Kagan’s work emphasized that some aspects of temperament appear early in life and have biological underpinnings. Using repeated observations and physiological measures, his studies identified temperamental patterns—often summarized as inhibited (shy, cautious) versus uninhibited (approaching, social) responses to novelty—and tracked how these patterns related to later behavior. He argued that biological reactivity, measured in infancy, increases the probability of certain outcomes but does not rigidly determine destiny.

Methods and findings

Kagan relied on longitudinal designs, observing children over months and years to test stability and change. He combined behavioral observation with physiological indicators (such as autonomic reactivity and attentional markers) to link early responsiveness to later temperament. His careful empirical work tempered some optimistic or simplistic claims about infancy and underscored interactions between inborn tendencies and environmental experience.
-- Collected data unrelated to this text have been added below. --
(** SADD on a set value. *)
Lemma setAdd_spec v ms :
  Kind v = ValueKindSet → SetWf v →
  ∃ v', setAdd v ms = (v', Ok (ssize (setAbs v') - ssize (setAbs v)))
    ∧ setAbs v' = setAbs v ∪ list_to_set ms ∧ SetWf v' ∧ Kind v' = ValueKindSet ∧ ExpiresAt v' = ExpiresAt v
    ∧ LastAccessedAt v' = LastAccessedAt v.
Proof.
  intros Hk Hwf. unfold setAdd, SetWf, setAbs in *. rewrite bool_decide_eq_true_2 by done. cbn [negb].
  destruct (SetEncoding v) eqn:He.
  - destruct Hwf as [X HX]. rewrite HX. destruct (mustAddSetMembers X ms) as [X' n] eqn:E.
    apply mustAddSetMembers_spec in E as [-> ->]. take_value He. split_and!; eauto.
  - destruct Hwf as (s & Hs & Hswf & Hmax). rewrite Hs. cbn [fmap option_fmap option_map from_option id].
    destruct (IntSet_addMany s ms) as [[s' n]|] eqn:E.
    + apply IntSet_addMany_spec in E as (Hwf' & Hu & Hlen); [|done].
      assert (n = ssize (IntSet_generalSet s') - ssize (IntSet_generalSet s)) as ->
        by (unfold ssize; rewrite !generalSet_size by done; lia).
      destruct (Z.ltb_spec intSetMaxEntries (IntSet_len s')).
      * take_value He. split_and!; eauto.
      * take_value He. split_and!; try done. by exists s'.
    + destruct (mustAddSetMembers _ ms) as [X' n] eqn:E2. apply mustAddSetMembers_spec in E2 as [-> ->].
      take_value He. split_and!; eauto.
Qed.

(** SREM on a set value. *)
Lemma setRemove_spec v ms :
  Kind v = ValueKindSet → SetWf v →
  ∃ v', setRemove v ms = (v', Ok (ssize (setAbs v) - ssize (setAbs v')))
    ∧ setAbs v' = setAbs v ∖ list_to_set ms ∧ SetWf v' ∧ Kind v' = ValueKindSet ∧ ExpiresAt v' = ExpiresAt v
    ∧ LastAccessedAt v' = LastAccessedAt v.
Proof.
  intros Hk Hwf. unfold setRemove, SetWf, setAbs in *. rewrite bool_decide_eq_true_2 by done. cbn [negb].
  destruct (SetEncoding v) eqn:He.
  - destruct Hwf as [X HX]. rewrite HX. destruct (countLoop dropMember X ms) as [X' n] eqn:E.
    apply dropMembers_spec in E as [-> ->]. take_value He. split_and!; eauto.
  - destruct Hwf as (s & Hs & Hswf & Hmax). rewrite Hs. cbn [fmap option_fmap option_map from_option id].
    destruct (countLoop IntSet_remove s ms) as [s' n] eqn:E. apply removeLoop_spec in E as (Hwf' & Hd & ->); [|done].
    take_value He. split_and!; try done. exists s'. split_and!; [done|done|].
    rewrite <- generalSet_size, Hd in * by done.
    assert (size (IntSet_generalSet s ∖ list_to_set ms) ≤ size (IntSet_generalSet s))%nat
      by (apply subseteq_size, subseteq_difference_l; done). lia.
Qed.
End SetValue.

(** ** New values and copies *)

Section NewValues.
Context {MO : MapOrder} {C : Coins}.

Lemma mapOrder_rebuild {A} (m : gmap bytes A) :
  foldl (λ fields '(f, raw), <[f := raw]> fields) ∅ (mapOrder m) = m.
Proof.
  pose proof (mapOrder_perm m) as Hp.
  assert (NoDup (mapOrder m).*1) as Hnd by (rewrite Hp; apply NoDup_fst_map_to_list).
  assert (foldl (λ fields '(f, raw), <[f := raw]> fields) ∅ (mapOrder m)
    = foldl (λ fields (p : bytes * A), <[p.1 := p.2]> fields) ∅ (mapOrder m)) as ->.
  { clear. generalize (∅ : gmap bytes A). induction (mapOrder m) as [|[f raw] l IH]; intros m0; [done|]. apply IH. }
  rewrite (foldl_insert_list (mapOrder m) fst snd) by done. rewrite map_union_empty.
  assert ((λ x : bytes * A, (x.1, x.2)) <$> mapOrder m = mapOrder m) as ->.
  { clear. induction (mapOrder m) as [|[f raw] l IH]; [done|]. cbn [fmap list_fmap]. by f_equal. }
  rewrite (list_to_map_proper (mapOrder m) (map_to_list m)) by done. apply list_to_map_to_list.
Qed.

Lemma setOrder_rebuild (X : gset bytes) : foldl (λ members m, {[ m ]} ∪ members) ∅ (setOrder X) = X.
Proof.
  rewrite foldl_union, (left_id_L ∅ (∪)). apply set_eq. intros x.
  by rewrite elem_of_list_to_set, setOrder_perm, elem_of_elements.
Qed.

Lemma mapForPairs_from pairs : ∀ (m : gmap bytes bytes) b,
  foldl (λ '(fields, compactEligible) (p : HashFieldValue),
    (<[p.1 := p.2]> fields, if pairFits p then compactEligible else false)) (m, b) pairs
  = (hashUpd m pairs, forallb pairFits pairs && b).
Proof.
  induction pairs as [|p pairs IH]; intros m b; [done|]. cbn [foldl forallb hashUpd].
  rewrite IH. f_equal. destruct (pairFits p), b; by rewrite ?andb_false_r.
Qed.

Lemma newCompactHashFromMap_spec m :
  CompactHashWf (newCompactHashFromMap m) ∧ CompactHash_map (newCompactHashFromMap m) = m.
Proof.
  assert (∀ l c, CompactHashWf c →
    let c' := foldl (λ hash '(f, raw), (CompactHash_set hash f raw).1) c l in
    CompactHashWf c' ∧ CompactHash_map c' = foldl (λ fields '(f, raw), <[f := raw]> fields) (CompactHash_map c) l) as H.
  { induction l as [|[f raw] l IH]; intros c Hc; [done|]. cbn [foldl]. destruct (CompactHash_set c f raw) as [c1 b] eqn:E.
    destruct (CompactHash_set_spec _ _ _ _ _ Hc E) as (Hc1 & <- & _). by apply IH. }
  destruct (H (mapOrder m) emptyCompactHash emptyCompactHash_wf) as [H1 H2]. split; [exact H1|].
  unfold newCompactHashFromMap. rewrite H2. apply (mapOrder_rebuild m).
Qed.
(* ===== verification/Store.v ===== *)
(** * The store: state, accounting, eviction and key access

    Models [shard.go], [stats.go], [memory.go], [eviction.go] and the state of
    [store.go] in [internal/storage].  The store is a record; an operation is a
    state-passing computation ([M]) over it, run as one step: every operation
    takes the locks of the shards it touches, and [readKey] alone gives one up
    before it takes another, to reclaim an expired key after checking it again.

    Clock readings come one after the other from [clock] (nanoseconds), and the
    store counts them in [ticks]: each call of [time.Now()] is one reading, so
    an operation may see time pass between two of them.  Sizes are sums of
    lengths of data held in memory and are not wrapped. *)

From S2P Require Import Prelude Strconv GoLib IntSet CompactHash Float64 CompactZSet SkipList Stream ValueObject.
From S2P Require Import ListWaiters.

(** What the store takes from outside: the order of map iteration, the coins of
    the skip lists, the seeded hash [maphash.String] and the clock. *)
Class Env := {
  env_order :: MapOrder;
  env_coins :: Coins;
  seedHash : bytes → Z;
  clock : nat → Z
}.

Definition defaultShardCount : Z := 256.
Definition defaultSampleSize : Z := 20.
Definition keyStatsKinds : list ValueKind :=
  [ValueKindString; ValueKindList; ValueKindHash; ValueKindSet; ValueKindZSet; ValueKindStream].

(** [Shard]: its data; the lock is implicit. *)
Abbreviation Shard := (gmap bytes ValueObject).

Record Store := mkStore {
  shards : list Shard;
  storeWaiters : listWaiters;
  (** [expirationListener]: set or nil, and the batches it was called with. *)
  hasListener : bool;
  published : list (list bytes);
  pendingExpired : list bytes;
  usedMemory : Z;
  keyKindCounts : list Z;
  maxMemory : Z;
  memoryEvictionSampleSize : Z;
  ticks : nat
}.

(** ** State-passing computations *)

Definition M (A : Type) : Type := Store → A * Store.
Definition ret {A} (a : A) : M A := λ s, (a, s).
Definition bind {A B} (m : M A) (k : A → M B) : M B := λ s, let '(a, s') := m s in k a s'.
Definition modify (f : Store → Store) : M unit := λ s, (tt, f s).
Definition gets {A} (f : Store → A) : M A := λ s, (f s, s).

Notation "'let!' x ':=' m 'in' k" := (bind m (λ x, k))
  (at level 10, x pattern, m at level 100, k at level 200) : go_scope.
Notation "m ';;' k" := (bind m (λ _, k)) (at level 100, k at level 200, right associativity) : go_scope.

(** Continue with the value of a call, or return its error. *)
Definition bindR {E A B} (m : M (result E A)) (k : A → M (result E B)) : M (result E B) :=
  bind m (λ r, match r with Ok a => k a | Err e => ret (Err e) end).
Notation "'let!?' x ':=' m 'in' k" := (bindR m (λ x, k))
  (at level 10, x pattern, m at level 100, k at level 200) : go_scope.
(** ** Collections behind [hashSet], [setAdd] and [zsetAdd] *)

(** What HSET, SADD and ZADD do with a value: change a copy of it while
    accounting and the value itself otherwise, or make a new one.  [clone],
    [add], [fresh] and [len] are the operations of the kind. *)
Definition addTo (key : bytes)
    (clone : Z → ValueObject → Z → result storeError ValueObject)
    (add : ValueObject → ValueObject * result storeError Z)
    (fresh : Z → ValueObject) (len : ValueObject → result storeError Z)
    : M (result storeError (Z * list bytes)) :=
  writeKey key (λ w,
    let!? (newValue, added) :=
      match wcurrent w with
      | Some current =>
          let!? newValue :=
            (if waccounting w then
               let! stamp := nowMilli in ret (clone stamp current (ExpiresAt current))
             else ret (Ok current)) in
          let '(newValue, added) := add newValue in
          ret (let? n := added in Ok (newValue, n))
      | None =>
          let! stamp := nowMilli in
          let newValue := fresh stamp in
          ret (let? newLen := len newValue in Ok (newValue, newLen))
      end in
    let newValue := touch newValue (wnow w) in
    let!? evicted := commit w newValue in
    ret (Ok (added, evicted))).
Career, debates, and writing

Over a long career he published influential articles and books aimed at scholars and the public. Kagan was known both for his empirical contributions and for critical engagement with other perspectives in developmental science—particularly on questions about how early cognitive abilities and temperament are interpreted. His critiques helped foster more cautious, methodologically rigorous approaches to infant research and to claims about nature versus nurture in development (developmental psychology).

Impact and legacy

Kagan’s findings influenced developmental psychology, clinical research on anxiety and social inhibition, and the burgeoning field that links temperament to neural systems. Practitioners and researchers have used his distinctions to better understand risk factors for social anxiety and to design interventions that consider both temperamental predisposition and caregiving environments.

Notable facts

  • Kagan emphasized probabilistic, not deterministic, relationships between early temperament and later outcomes.
  • He advocated for combining behavioral observation with physiological measures in developmental studies.
  • He died in Durham, North Carolina, on May 10, 2021, at age 92 (obituary note).

Today Kagan is remembered as a careful empiricist whose work advanced understanding of how biological predispositions and experience jointly shape children's social and emotional lives.